Il y a un segment politique dans ces deux conférences. A ce moment-là, les ministres ont l'occasion d'interagir entre eux et de parler de ce qui constitue la base du succès dans d'autres pays, ou de leur manière à eux d'aborder les questions qui seront évoquées pendant la conférence. Ce segment politique en général se termine par une déclaration qui guide nos actions pendant la période entre deux conférences, avec des suivis qui vont amener certains pays à placer des priorités dans les domaines qui seront identifiés pendant la conférence.

AfricaSan 5 qui va avoir lieu à Abidjan en février 2019 est très particulier, parce qu'elle va se faire parallèlement avec la Conférence mondiale sur la gestion des boues de vidange, FSM5, et ça c'est également quelque chose de spécial, parce que nous verrons pendant notre séjour à Abidjan comment le monde traite les déchets fécaux, que ce soit en Inde, en Chine, en Amérique latine, on prendra des leçons du monde occidental qui est déjà développé. L'assainissement pris de manière générale dans AfricaSan va être complété par les connaissances et les technologies et le savoir et expériences que nous allons avoir du côté des boues de vidange, qui est un problème très important sur le continent africain où on compte encore des centaines de millions de personne qui pratiquent la défécation à l'air libre.
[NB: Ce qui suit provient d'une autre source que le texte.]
(** * HtmlParser: the style cascade and the stack-based tree builder

    A shallow embedding of [src/parser/HtmlParser.ts] (pdf-light).

    - JavaScript strings are sequences of UTF-16 code units ([list N]).
    - The two regular expressions of the file are embedded as anchored
      matchers tried at every start index, as [RegExp.prototype.exec] does.
    - Style objects are finite maps from style keys to values.
    - Render nodes live in a store: the open-element stack and the root array
      hold references, so that [parent.children.push] on a stacked node is
      seen from the tree.
    - The static field [cssRules] is threaded through [parse]. *)

From Stdlib Require Import NArith ZArith List Ascii String Lia.
From stdpp Require Import base decidable option numbers list gmap.
Import ListNotations.

Local Open Scope N_scope.
Local Open Scope list_scope.

(** ** JavaScript strings *)

Abbreviation jsstring := (list N).

(** An ASCII literal as a sequence of code units. *)
Definition js (s : string) : jsstring :=
  map N_of_ascii (list_ascii_of_string s).

(** [WhiteSpace] and [LineTerminator] code units: what [\s] matches and what
    [String.prototype.trim] strips. *)
Definition isSpace (c : N) : bool :=
  (c =? 9) || (c =? 10) || (c =? 11) || (c =? 12) || (c =? 13) || (c =? 32)
  || (c =? 160) || (c =? 5760) || ((8192 <=? c) && (c <=? 8202))
  || (c =? 8232) || (c =? 8233) || (c =? 8239) || (c =? 8287)
  || (c =? 12288) || (c =? 65279).

(** The class [[\n\r\t]]. *)
Definition isNewlineTab (c : N) : bool :=
  (c =? 10) || (c =? 13) || (c =? 9).

Fixpoint dropWhile (p : N → bool) (s : jsstring) : jsstring :=
  match s with
  | [] => []
  | c :: r => if p c then dropWhile p r else s
  end.

Fixpoint takeWhile (p : N → bool) (s : jsstring) : jsstring :=
  match s with
  | [] => []
  | c :: r => if p c then c :: takeWhile p r else []
  end.

Definition trimStart (s : jsstring) : jsstring := dropWhile isSpace s.
Definition trimEnd (s : jsstring) : jsstring := rev (dropWhile isSpace (rev s)).

(** [s.trim()] *)
Definition trim (s : jsstring) : jsstring := trimEnd (trimStart s).

(** [s.split(sep)] for a one-character separator: never empty, [""] splits
    into [[""]]. *)
Fixpoint split (sep : N) (s : jsstring) : list jsstring :=
  match s with
  | [] => [[]]
  | c :: r =>
      if c =? sep then [] :: split sep r
      else match split sep r with
           | p :: ps => (c :: p) :: ps
           | [] => [[c]]
           end
  end.

(** [parts.join(sep)] *)
Fixpoint join (sep : jsstring) (parts : list jsstring) : jsstring :=
  match parts with
  | [] => []
  | [p] => p
  | p :: ps => p ++ sep ++ join sep ps
  end.

(** [s.startsWith(prefix)] *)
Fixpoint startsWith (prefix s : jsstring) : bool :=
  match prefix, s with
  | [], _ => true
  | a :: p, b :: r => (a =? b) && startsWith p r
  | _ :: _, [] => false
  end.

(** [s.replace(/[class]+/g, ' ')]: every maximal run of characters of the
    class becomes one space.  [inRun] tells that the previous character
    belonged to a run already replaced. *)
Fixpoint replaceRuns (p : N → bool) (inRun : bool) (s : jsstring) : jsstring :=
  match s with
  | [] => []
  | c :: r =>
      if p c then
        if inRun then replaceRuns p true r else 32 :: replaceRuns p true r
      else c :: replaceRuns p false r
  end.

(** [text.replace(/[\n\r\t]+/g, ' ').replace(/\s+/g, ' ')] of [ontext]. *)
Definition collapse (text : jsstring) : jsstring :=
  replaceRuns isSpace false (replaceRuns isNewlineTab false text).

(** ** Global regular-expression loops

    [while ((match = re.exec(s)) !== null)] with a [g] regex: [exec] tries
    the anchored matcher at every index from [lastIndex] on and returns the
    leftmost match; the next call resumes after it. *)

Section Regex.
Context {M : Type}.
(** The anchored matcher: the captures and the text left after the match. *)
Variable matchHere : jsstring → option (M * jsstring).

Fixpoint exec (s : jsstring) : option (M * jsstring) :=
  match matchHere s with
  | Some r => Some r
  | None =>
      match s with
      | [] => None
      | _ :: s' => exec s'
      end
  end.

Fixpoint matchLoop (fuel : nat) (s : jsstring) : list M :=
  match fuel with
  | O => []
  | S n =>
      match exec s with
      | None => []
      | Some (m, rest) => m :: matchLoop n rest
      end
  end.

(** Every match consumes at least one character, so [length s] rounds are
    enough (see [matchAll_unfold]). *)
Definition matchAll (s : jsstring) : list M := matchLoop (length s) s.
End Regex.

(** [a === b] on strings. *)
Notation "a === b" := (bool_decide (a = b)) (at level 70, no associativity).

(** ** Style maps *)

(** The keys of [RenderNode['styles']] that the parser writes. *)
Inductive StyleKey :=
  | fontSize | fontFamily | fontWeight | color | textAlign
  | marginTop | marginBottom | backgroundColor | borderBottom
  | padding | width.

#[global] Instance StyleKey_eq_dec : EqDecision StyleKey.
Proof. solve_decision. Defined.

Definition StyleKey_to_nat (k : StyleKey) : nat :=
  match k with
  | fontSize => 0 | fontFamily => 1 | fontWeight => 2 | color => 3
  | textAlign => 4 | marginTop => 5 | marginBottom => 6
  | backgroundColor => 7 | borderBottom => 8 | padding => 9 | width => 10
  end%nat.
Le Conseil des Ministres Africains Chargés de l'Eau (AMCOW) a été créé en 2002 à Abuja au Nigeria, ayant principalement pour objectif de promouvoir la coopération, la sécurité, le développement social et économique et l'éradication de la pauvreté dans les États membres à travers la gestion efficace des ressources en eau du continent et la prestation de services d'approvisionnement en eau.

Dr. Canisius Kanangire est le Secrétaire Exécutif de l'AMCOW depuis 2016.